Jest i źle i dobrze. Źle, bo nie było dzisiaj vincristiny, ponieważ znowu pojawiły się obrzęki, mniejsze, ale jednak. Zwiększamy furosemid, jeśli zejdzie, to w środę następna próba. Dobrze - bo stan ogólny jest naprawdę dobry (ten kwik przeraźliwy o siódmej rano!) - a, co najważniejsze, wyraźnie zmniejszyły się węzły chłonne. Po prostu - się okaże...
"Człowiek jest odpowiedzialny za to, co oswoił" A. de St Exupery kontakt tylko porcella7@gmail.com
Wróciliśmy do domu. Loczek po pobraniu krwi na parametry wątrobowe, a Pontus po całodziennym pobycie. Wzięli sie dzielnie za jedzenie. W środę kolejna próba.
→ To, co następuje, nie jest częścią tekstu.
Lemma nonempty_Some (x : option string) (s : string) :
  JS.nonempty x = Some s -> x = Some s /\ s <> "".
Proof.
  unfold JS.nonempty, JS.truthy. destruct x as [t|]; [|done].
  destruct (String.eqb_spec t ""); simpl; [done|]. intros [= ->]. done.
Qed.

Lemma omap_cons {A B} (f : A -> option B) (x : A) (l : list A) :
  omap f (x :: l) = match f x with Some y => y :: omap f l | None => omap f l end.
Proof. reflexivity. Qed.

End Framing.

(** ** The adapters buffer partial frames *)

Module Regroup.
Import Net Framing.

Lemma join_cons v (reads : list string) :
  Accumulator.join (v :: reads) = v +:+ Accumulator.join reads.
Proof. reflexivity. Qed.

Lemma substring_from_length (n : nat) (s : string) :
  String.length (Str.substring_from n s) <= String.length s.
Proof.
  unfold Str.substring_from.
  pose proof (BufferLoops.substring_length_le s n (String.length s - n)). lia.
Qed.

Section OpenAI.
Import OpenAIProvider.
Context {S : Type} (JSON_parse : string -> option StreamChunk)
  (callbacks : StreamCallbacks S).

Lemma openai_drain_rest (fuel : nat) : forall buffer acc s flow rest acc' s',
  drain JSON_parse callbacks fuel buffer acc s = (flow, rest, acc', s') ->
  String.length rest <= String.length buffer.
Proof.
  induction fuel as [|fuel IH]; intros buffer acc s flow rest acc' s' H; simpl in H.
  - by simplify_eq.
  - destruct (Str.indexOf _ buffer) as [boundary|]; [|by simplify_eq].
    pose proof (substring_from_length (boundary + 2) buffer).
    destruct (processChunk _ _ _ acc s) as [[[] acc1] s1]; [|by simplify_eq].
    apply IH in H. lia.
Qed.

Lemma openai_drain_app (fuel : nat) : forall fuel1 fuel2 buffer value acc s,
  String.length buffer < fuel ->
  String.length (buffer +:+ value) < fuel1 ->
  String.length (buffer +:+ value) < fuel2 ->
  drain JSON_parse callbacks fuel1 (buffer +:+ value) acc s
  = match drain JSON_parse callbacks fuel buffer acc s with
    | (Return, rest, acc, s) => (Return, rest +:+ value, acc, s)
    | (Next, rest, acc, s) => drain JSON_parse callbacks fuel2 (rest +:+ value) acc s
    end.
Proof.
  induction fuel as [|fuel IH]; intros fuel1 fuel2 buffer value acc s H H1 H2; [lia|].
  simpl. destruct (Str.indexOf _ buffer) as [boundary|] eqn:Hfound.
  2: { by apply BufferLoops.openai_drain_fuel. }
  destruct fuel1 as [|fuel1]; [lia|]. simpl.
  pose proof (BufferLoops.rest_shorter _ _ _ 2 (proj2 BufferLoops.LF_nonempty)
                ltac:(lia) Hfound) as Hshort.
  pose proof (index_length _ _ _ Hfound) as Hlen. simpl in Hlen.
  unfold Str.indexOf in *. rewrite (index_app _ _ value _ Hfound).
  rewrite substring_to_app, substring_from_app by lia.
  destruct (processChunk _ _ _ acc s) as [[[] acc1] s1]; [|done].
  rewrite length_append in *.
  apply IH; rewrite ?length_append; lia.
Qed.

Lemma openai_readLoop_two v1 v2 reads failure buffer acc s :
  readLoop JSON_parse callbacks (v1 :: v2 :: reads) failure buffer acc s
  = readLoop JSON_parse callbacks ((v1 +:+ v2) :: reads) failure buffer acc s.
Proof.
  cbn [readLoop].
  rewrite <- AccumulatorFields.append_assoc.
  rewrite (openai_drain_app (Datatypes.S (String.length (buffer +:+ v1)))
             _ (Datatypes.S (String.length ((buffer +:+ v1) +:+ v2)))
             (buffer +:+ v1) v2) by lia.
  destruct (drain _ _ _ (buffer +:+ v1) acc s) as [[[[] rest] acc1] s1] eqn:E; [|done].
  apply openai_drain_rest in E.
  rewrite (BufferLoops.openai_drain_fuel _ _
             (Datatypes.S (String.length (rest +:+ v2)))
             (Datatypes.S (String.length ((buffer +:+ v1) +:+ v2)))); [done|lia|].
  rewrite !length_append in *. lia.
Qed.

Lemma openai_readLoop_cons (reads : list string) : forall v failure buffer acc s,
  readLoop JSON_parse callbacks (v :: reads) failure buffer acc s
  = readLoop JSON_parse callbacks [v +:+ Accumulator.join reads] failure buffer acc s.
Proof.
  induction reads as [|v2 reads IH]; intros v failure buffer acc s.
  - by rewrite AccumulatorFields.append_nil_r.
  - rewrite openai_readLoop_two, IH, join_cons.
    by rewrite AccumulatorFields.append_assoc.
Qed.

(** X1. The callbacks of the OpenAI-compatible adapter depend on the text of
    the body only, not on how the network cuts it into reads: reading
    the pieces one by one leaves the callbacks' owner in the state that
    reading their concatenation at once does. *)
Theorem openai_reads_regroup (reads : list string) failure acc s :
  readLoop JSON_parse callbacks reads failure "" acc s
  = readLoop JSON_parse callbacks [Accumulator.join reads] failure "" acc s.
Proof.
  destruct reads as [|v reads]; [reflexivity|]. apply openai_readLoop_cons.
Qed.

End OpenAI.

Section Ollama.
Import OllamaProvider.
Context {S : Type} (JSON_parse : string -> option OllamaChatStreamResponse)
  (callbacks : Legacy.StreamCallbacks S).

Lemma ollama_drain_rest (fuel : nat) : forall buffer s flow rest s',
  drain JSON_parse callbacks fuel buffer s = (flow, rest, s') ->
  String.length rest <= String.length buffer.
Proof.
  induction fuel as [|fuel IH]; intros buffer s flow rest s' H; simpl in H.
  - by simplify_eq.
  - destruct (Str.indexOf _ buffer) as [newlineIndex|]; [|by simplify_eq].
    pose proof (substring_from_length (newlineIndex + 1) buffer).
    destruct (processLine _ _ _ s) as [[] s1]; [|by simplify_eq].
    apply IH in H. lia.
Qed.

Lemma ollama_drain_app (fuel : nat) : forall fuel1 fuel2 buffer value s,
  String.length buffer < fuel ->
  String.length (buffer +:+ value) < fuel1 ->
  String.length (buffer +:+ value) < fuel2 ->
  drain JSON_parse callbacks fuel1 (buffer +:+ value) s
  = match drain JSON_parse callbacks fuel buffer s with
    | (Return, rest, s) => (Return, rest +:+ value, s)
    | (Next, rest, s) => drain JSON_parse callbacks fuel2 (rest +:+ value) s
    end.
Proof.
  induction fuel as [|fuel IH]; intros fuel1 fuel2 buffer value s H H1 H2; [lia|].
  simpl. destruct (Str.indexOf _ buffer) as [newlineIndex|] eqn:Hfound.
  2: { by apply BufferLoops.ollama_drain_fuel. }
  destruct fuel1 as [|fuel1]; [lia|]. simpl.
  pose proof (BufferLoops.rest_shorter _ _ _ 1 (proj1 BufferLoops.LF_nonempty)
                ltac:(lia) Hfound) as Hshort.
  pose proof (index_length _ _ _ Hfound) as Hlen. simpl in Hlen.
  unfold Str.indexOf in *. rewrite (index_app _ _ value _ Hfound).
  rewrite substring_to_app, substring_from_app by lia.
  destruct (processLine _ _ _ s) as [[] s1]; [|done].
  rewrite length_append in *.
  apply IH; rewrite ?length_append; lia.
Qed.

Lemma ollama_readLoop_two v1 v2 reads failure buffer s :
  readLoop JSON_parse callbacks (v1 :: v2 :: reads) failure buffer s
  = readLoop JSON_parse callbacks ((v1 +:+ v2) :: reads) failure buffer s.
Proof.
  cbn [readLoop].
  rewrite <- AccumulatorFields.append_assoc.
  rewrite (ollama_drain_app (Datatypes.S (String.length (buffer +:+ v1)))
             _ (Datatypes.S (String.length ((buffer +:+ v1) +:+ v2)))
             (buffer +:+ v1) v2) by lia.
  destruct (drain _ _ _ (buffer +:+ v1) s) as [[[] rest] s1] eqn:E; [|done].
  apply ollama_drain_rest in E.
  rewrite (BufferLoops.ollama_drain_fuel _ _
             (Datatypes.S (String.length (rest +:+ v2)))
             (Datatypes.S (String.length ((buffer +:+ v1) +:+ v2)))); [done|lia|].
  rewrite !length_append in *. lia.
Qed.

Lemma ollama_readLoop_cons (reads : list string) : forall v failure buffer s,
  readLoop JSON_parse callbacks (v :: reads) failure buffer s
  = readLoop JSON_parse callbacks [v +:+ Accumulator.join reads] failure buffer s.
Proof.
  induction reads as [|v2 reads IH]; intros v failure buffer s.
  - by rewrite AccumulatorFields.append_nil_r.
  - rewrite ollama_readLoop_two, IH, join_cons.
    by rewrite AccumulatorFields.append_assoc.
Qed.

(** X2. The same for the Ollama adapter and its NDJSON lines, the
    handling of what is left in the buffer at the end of the body
    included. *)
Theorem ollama_reads_regroup (reads : list string) failure s :
  readLoop JSON_parse callbacks reads failure "" s
  = readLoop JSON_parse callbacks [Accumulator.join reads] failure "" s.
Proof.
  destruct reads as [|v reads]; [reflexivity|]. apply ollama_readLoop_cons.
Qed.

End Ollama.

Section Anthropic.
Import AnthropicProvider.
Context {S : Type} (JSON_parse : string -> option AnthropicStreamEvent)
  (callbacks : Legacy.StreamCallbacks S).

Lemma anthropic_drain_rest (fuel : nat) : forall buffer s flow rest s',
  drain JSON_parse callbacks fuel buffer s = (flow, rest, s') ->
  String.length rest <= String.length buffer.
Proof.
  induction fuel as [|fuel IH]; intros buffer s flow rest s' H; simpl in H.
  - by simplify_eq.
  - destruct (Str.indexOf _ buffer) as [eventEndIndex|]; [|by simplify_eq].
    pose proof (substring_from_length (eventEndIndex + 2) buffer).
    destruct (processEvent _ _ _ s) as [[] s1]; [|by simplify_eq].
    apply IH in H. lia.
Qed.

Lemma anthropic_drain_app (fuel : nat) : forall fuel1 fuel2 buffer value s,
  String.length buffer < fuel ->
  String.length (buffer +:+ value) < fuel1 ->
  String.length (buffer +:+ value) < fuel2 ->
  drain JSON_parse callbacks fuel1 (buffer +:+ value) s
  = match drain JSON_parse callbacks fuel buffer s with
    | (Return, rest, s) => (Return, rest +:+ value, s)
    | (Next, rest, s) => drain JSON_parse callbacks fuel2 (rest +:+ value) s
    end.
Proof.
  induction fuel as [|fuel IH]; intros fuel1 fuel2 buffer value s H H1 H2; [lia|].
  simpl. destruct (Str.indexOf _ buffer) as [eventEndIndex|] eqn:Hfound.
  2: { by apply BufferLoops.anthropic_drain_fuel. }
  destruct fuel1 as [|fuel1]; [lia|]. simpl.
  pose proof (BufferLoops.rest_shorter _ _ _ 2 (proj2 BufferLoops.LF_nonempty)
                ltac:(lia) Hfound) as Hshort.
  pose proof (index_length _ _ _ Hfound) as Hlen. simpl in Hlen.
  unfold Str.indexOf in *. rewrite (index_app _ _ value _ Hfound).
  rewrite substring_to_app, substring_from_app by lia.
  destruct (processEvent _ _ _ s) as [[] s1]; [|done].
  rewrite length_append in *.
  apply IH; rewrite ?length_append; lia.
Qed.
W Medicavecie jakis koszmar, niezapisani pacjenci na cito, przy mnie odeszła dziewięcioletnia kosza i królik, którego opłakiwała cała rodzina.
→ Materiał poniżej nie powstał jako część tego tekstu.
(** The calls of [os] and [os.path] on a path given as text. *)
Definition exists_ (fs : filesystem) (path : string) : bool :=
  found (store fs) (resolve fs path).

Definition isdir (fs : filesystem) (path : string) : bool :=
  found_dir (store fs) (resolve fs path).

Definition Image_open (fs : filesystem) (path : string) : exn + PIL.image :=
  opened (store fs) (resolve fs path).

Definition write (fs : filesystem) (path : string) (content : option PIL.image)
  : exn + filesystem :=
  with_store fs (created (store fs) (resolve fs path) content).

(** [os.makedirs(path, exist_ok=True)] *)
Definition makedirs (fs : filesystem) (path : string) : exn + filesystem :=
  if String.eqb path "" then inl FileNotFoundError
  else with_store fs
         (make_along (store fs) (origin fs (String.prefix "/" path))
            (components path)).

(** [pathlib.Path(text)]: the path keeps its names; empty names and dots
    are dropped when the path is made, so [Path("")] is the working
    directory. *)
Record path := {
  absolute : bool;
  names : list string
}.

Definition parts (text : string) : list string :=
  List.filter (fun name => negb (stays name)) (components text).

Definition Path (text : string) : path :=
  {| absolute := String.prefix "/" text; names := parts text |}.

(** [p / text] *)
Definition joinpath (p : path) (text : string) : path :=
  if String.prefix "/" text then Path text
  else {| absolute := absolute p; names := names p ++ parts text |}.

Definition locate (fs : filesystem) (p : path) : exn + list string :=
  walk (store fs) (origin fs (absolute p)) (names p).

(** [p.exists()], [p.is_dir()], [Image.open(p)], a write to [p] and
    [p.mkdir(parents=True, exist_ok=True)]. *)
Definition path_exists (fs : filesystem) (p : path) : bool :=
  found (store fs) (locate fs p).


Definition path_open (fs : filesystem) (p : path) : exn + PIL.image :=
  opened (store fs) (locate fs p).

Definition path_mkdir (fs : filesystem) (p : path) : exn + filesystem :=
  with_store fs (make_along (store fs) (origin fs (absolute p)) (names p)).

End Posix.


(** ** scripts/validate_app_store_assets.py *)

Module Validator.

Import FS.

(** [ICON_SPECS] *)
Record icon_specs := {
  icon_size : Z * Z;
  icon_format : string;
  max_size_mb : Q;
  no_alpha : bool
}.

Definition ICON_SPECS : icon_specs :=
  {| icon_size := (1024, 1024);
     icon_format := "PNG";
     max_size_mb := 0.5;
     no_alpha := true |}.
Lemma le_int_of_Z a b : le_int (of_Z a) b = (a <=? b).
Proof. apply Qle_bool_inject. Qed.

Lemma mul_pos_of_Z a b : mul_pos (of_Z a) b = of_Z (a * b).
Proof. reflexivity. Qed.

Lemma test_10_or_13_spec str :
  test_10_or_13 str = true <->
  all_digits str = true /\ (List.length str = 10%nat \/ List.length str = 13%nat).
Proof.
  unfold test_10_or_13, test_digits.
  rewrite orb_true_iff, !andb_true_iff, !Nat.eqb_eq. tauto.
Qed.

(* ----------------------------------------------------------------- *)
(** ** Validation and unit inference *)

(** What [isValidTimestamp] returns, written out on the decimal value of the
    trimmed string form. *)
Lemma isValidTimestamp_digits v :
  all_digits (trim (ToString v)) = true ->
  (List.length (trim (ToString v)) = 10%nat \/ List.length (trim (ToString v)) = 13%nat) ->
  isValidTimestamp v =
  let n := digits_val 10 (trim (ToString v)) in
  let ms := if (List.length (trim (ToString v)) =? 10)%nat then n * 1000 else n in
  (Constants.MIN_TIMESTAMP_MS <=? ms) && (ms <=? Constants.MAX_TIMESTAMP_MS).
Proof.
  intros Ha Hl. unfold isValidTimestamp.
  assert (Hne : trim (ToString v) <> []) by (destruct (trim (ToString v)); [simpl in Hl; lia|discriminate]).
  rewrite (Number_of_digit_form v Ha Hne). simpl isNaN. cbv iota.
  replace (test_10_or_13 (trim (ToString v))) with true
    by (symmetry; apply test_10_or_13_spec; tauto).
  simpl negb. cbv iota zeta.
  destruct (List.length (trim (ToString v)) =? 10)%nat;
    rewrite ?mul_pos_of_Z, ge_int_of_Z, le_int_of_Z; reflexivity.
Qed.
Ulotki ABC rzeczywiście schowały sie między gazety, ale nie ma ich zbyt wiele, więc dobrze będzie recepcjonistkom podrzucić jakąś porcyjkę niewielką.
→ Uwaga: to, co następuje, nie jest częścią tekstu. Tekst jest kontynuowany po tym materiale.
(** Cubes, then cylinders: in a run of [main] in which nothing goes wrong
    (every call returns, no scope is left with a fault, [main] does not
    raise) there are exactly two instantiation nodes, the first for the cube asset
    with the label class/cube, the second for the cylinder asset with the
    label class/cylinder, each with a size distribution of its own over 0 to
    5, and each followed by one scatter placement, on the plane that was
    created and without collision checking. *)
Theorem objects_scatter_on_the_plane St
    (respond : api_call -> St -> reply * St) args script_dir fuel (w : world) t :
  trace (snd (main respond args script_dir fuel w)) = trace w ++ t ->
  clean t = true ->
  raised (fst (main respond args script_dir fuel w)) = false ->
  exists plane size1 size2 cubes cylinders u1 u2,
    List.filter (fun e => populates (fst e)) t
    = [ (randomizer_instantiate [nth 0 CUBES ""] size1 [("class", "cube")],
         Ret cubes);
        (randomizer_scatter_2d plane false, Ret u1);
        (randomizer_instantiate [nth 0 CYLINDERS ""] size2 [("class", "cylinder")],
         Ret cylinders);
        (randomizer_scatter_2d plane false, Ret u2) ]
    /\ In (create_plane (0.35, 0.5, 1)%Q false (0.6, 0, 1.12)%Q, Ret plane) t
    /\ exists t1 t2 t3,
         t = t1 ++ (distribution_uniform (Scalar 0) (Scalar 5), Ret size1)
                :: t2 ++ (distribution_uniform (Scalar 0) (Scalar 5), Ret size2)
                :: t3.
Proof.
  intros E C R.
  destruct (clean_run_trace _ _ _ _
              (main_setup_trace respond args script_dir fuel w) E C R)
    as (a & tw & r & rest & -> & Htw & Hrest).
  exists (a_plane a), (r 25%nat), (r 35%nat), (r 26%nat), (r 36%nat),
         (r 31%nat), (r 41%nat).
  split; [|split].
  - unfold main_events.
    change (?e1 :: ?e2 :: ?e3 :: tw ++ ?c1 :: ?c2 :: ?c3 :: ?c4 :: ?c5 :: ?R ++ ?post)
      with ([e1; e2; e3] ++ tw ++ [c1; c2; c3; c4; c5] ++ R ++ post).
    rewrite !List.filter_app, populates_registration.
    rewrite (filter_calls_none populates tw) by (rewrite Htw; vm_compute; reflexivity).
    cbn [List.filter fst populates app].
    rewrite (filter_off (fun e : api_call * reply => populates (fst e))
               is_orchestration rest orchestration_not_populates Hrest).
    reflexivity.
  - destruct (main_events_part args script_dir a tw r rest 0 0)
      as (t1 & t2 & -> & _ & _ & Hp).
    apply in_or_app. left. exact Hp.
  - unfold main_events.
    destruct (registration_sizes (a_cam a) (a_tray a) (a_plane a) r)
      as (l1 & l2 & l3 & ->).
    eexists (_ :: _ :: _ :: tw ++ _ :: _ :: _ :: _ :: _ :: l1), l2, (l3 ++ _).
    rewrite <- !app_assoc. cbn [app]. rewrite <- !app_assoc. cbn [app].
    reflexivity.
Qed.

Lemma objects_scatter_on_the_plane_witness :
  exists plane size1 size2 cubes cylinders u1 u2,
    List.filter (fun e => populates (fst e))
      (trace (snd (main example_backend example_args "/home/u" 5 (World booted []))))
    = [ (randomizer_instantiate [nth 0 CUBES ""] size1 [("class", "cube")],
         Ret cubes);
        (randomizer_scatter_2d plane false, Ret u1);
        (randomizer_instantiate [nth 0 CYLINDERS ""] size2 [("class", "cylinder")],
         Ret cylinders);
        (randomizer_scatter_2d plane false, Ret u2) ]
    /\ In (create_plane (0.35, 0.5, 1)%Q false (0.6, 0, 1.12)%Q, Ret plane)
          (trace (snd (main example_backend example_args "/home/u" 5
                            (World booted []))))
    /\ exists t1 t2 t3,
         trace (snd (main example_backend example_args "/home/u" 5 (World booted [])))
         = t1 ++ (distribution_uniform (Scalar 0) (Scalar 5), Ret size1)
              :: t2 ++ (distribution_uniform (Scalar 0) (Scalar 5), Ret size2)
              :: t3.
Proof.
  apply (objects_scatter_on_the_plane _ example_backend example_args
           "/home/u" 5%nat (World booted [])).
  - vm_compute. reflexivity.
  - vm_compute. reflexivity.
  - vm_compute. reflexivity.
Defined.

Lemma rounds_before_stopped t :
  forallb (fun e => is_ret e && (is_poll e || is_update e)) t = true ->
  forallb before_stopped t = true.
Proof.
  induction t as [|[c r] t IH]; simpl; [reflexivity|].
  intros [[_ H]%andb_prop Ht]%andb_prop. rewrite (IH Ht), andb_true_r.
  destruct c; simpl in H; try discriminate H; reflexivity.
Qed.

(** Every scope is left again.  However the script ends (it returns, a call
    raises anywhere, a poll loop is cut off), each [with] scope that was
    entered has been left by the same object, scopes are nested, and at most
    two are open at a time: the frame trigger and one target inside it. *)
Theorem scopes_always_closed St (respond : api_call -> St -> reply * St)
    args script_dir fuel (w : world) :
  exists t,
    trace (snd (script respond args script_dir fuel w)) = trace w ++ t
    /\ scoped 2 t.
Proof. apply script_nests. Qed.

(** The poll loops have no timeout.  On a backend whose started signal
    never changes (always false, or always true), [run_orchestrator] does not
    return: whatever number of rounds it is given, it uses them all, one tick
    per round, and it reaches neither the drain barrier nor the stop
    command. *)
Theorem run_orchestrator_has_no_timeout St
    (respond : api_call -> St -> reply * St) (b : bool) fuel (w : world) :
  returns respond orchestrator_run ->
  returns respond app_update ->
  signal_stays respond b ->
  exists w' r0 t,
    run_orchestrator respond fuel w = (Diverged, w')
    /\ trace w' = trace w ++ (orchestrator_run, Ret r0) :: t
    /\ length (List.filter is_update t) = fuel
    /\ forallb before_stopped t = true.
Proof.
  intros Hrun Hupd Hsig. unfold run_orchestrator.
  unfold bind at 1. rewrite call_eq.
  destruct (Hrun (backend w)) as (r0 & s0 & ->). cbn [fst snd outcome_of_reply].
  set (w0 := World s0 (trace w ++ [(orchestrator_run, Ret r0)])).
  destruct b.
  - (* started at once, and for ever *)
    destruct fuel as [|fuel].
    + exists w0, r0, []. repeat split; reflexivity.
    + destruct (while_passes respond negb true fuel Hsig eq_refl w0)
        as (w1 & v & E1 & T1).
      unfold bind at 1. rewrite E1.
      destruct (while_stuck respond (fun x => x) true (S fuel) Hsig Hupd eq_refl w1)
        as (w2 & t & E2 & T2 & R1 & R2 & R3).
      unfold bind at 1. rewrite E2.
      exists w2, r0, ((orchestrator_get_is_started, Ret v) :: t).
      split; [reflexivity|]. split.
      * rewrite T2, T1. unfold w0. cbn [trace]. rewrite <- !app_assoc. reflexivity.
      * cbn. split; [exact R2|]. apply rounds_before_stopped, R3.
  - (* never started *)
    destruct (while_stuck respond negb false fuel Hsig Hupd eq_refl w0)
      as (w1 & t & E1 & T1 & R1 & R2 & R3).
    unfold bind at 1. rewrite E1.
    exists w1, r0, t. split; [reflexivity|]. split.
    + rewrite T1. unfold w0. cbn [trace]. rewrite <- !app_assoc. reflexivity.
    + split; [exact R2|]. apply rounds_before_stopped, R3.
Qed.

(** Three rounds on the backend that answers [None] to everything. *)
Lemma run_orchestrator_has_no_timeout_witness :
  exists w' r0 t,
    run_orchestrator silent 3 (World tt []) = (Diverged, w')
    /\ trace w' = [] ++ (orchestrator_run, Ret r0) :: t
    /\ length (List.filter is_update t) = 3%nat
    /\ forallb before_stopped t = true.
Proof.
  apply (run_orchestrator_has_no_timeout unit silent false 3%nat (World tt [])).
  - intros s. exists VNone, s. reflexivity.
  - intros s. exists VNone, s. reflexivity.
  - intros s. exists VNone, s. split; reflexivity.
Defined.

(** A fault ends [run_orchestrator] at once, and nothing is cleaned up.
    When [run_orchestrator] raises, the fault is the answer to the last call
    it made, every call before returned, and the stop command is not among
    them: after a failing tick, poll or drain barrier the orchestrator is
    left as it was, not stopped. *)
Theorem run_orchestrator_fault_skips_stop St
    (respond : api_call -> St -> reply * St) fuel (w w' : world) f :
  run_orchestrator respond fuel w = (Raised f, w') ->
  exists t c,
    trace w' = trace w ++ t ++ [(c, Raise f)]
    /\ faultless t = true
    /\ forallb (fun e => negb (is_stop e)) t = true.
Proof.
  intros H. destruct (run_orchestrator_raises respond fuel w f w' H)
    as (t & c & E & F).
  exists t, c. split; [exact E|].
  unfold faultless. clear -F. induction t as [|e t IH]; simpl in *; [auto|].
  apply andb_prop in F as [[F1 F2]%andb_prop Ft].
  destruct (IH Ft) as [-> ->]. rewrite F1, F2. auto.
Qed.

(** The drain barrier fails on the reference backend. *)
Lemma run_orchestrator_fault_skips_stop_witness :
  exists t c,
    trace (snd (run_orchestrator (failing drain_fails example_backend) 5
                                 (World booted [])))
    = [] ++ t ++ [(c, Raise (Exc "writer backend lost"))]
    /\ faultless t = true
    /\ forallb (fun e => negb (is_stop e)) t = true.
Proof.
  apply (run_orchestrator_fault_skips_stop _ (failing drain_fails example_backend)
           5%nat (World booted [])
           (snd (run_orchestrator (failing drain_fails example_backend) 5
                                  (World booted [])))
           (Exc "writer backend lost")).
  vm_compute. reflexivity.
Defined.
"Człowiek jest odpowiedzialny za to, co oswoił" A. de St Exupery kontakt tylko porcella7@gmail.com
Ulotki w poniedziałek podrzucą się. A za Pontusa oczywiście nieustające
Z jednej strony Ci na cito najbardziej wkurzają, ale z drugiej strony ile razy my byliśmy na cito?
Pani Kasia z recepcji bardzo mnie przepraszała, że czekam, akurat miałam kryminał do czytania, więc sobie siedzialam i tyle. Ustaliłyśmy, że to lecznica weterynaryjna, a nie sklep i ciężko chorzy naprawdę mają pierwszeństwo.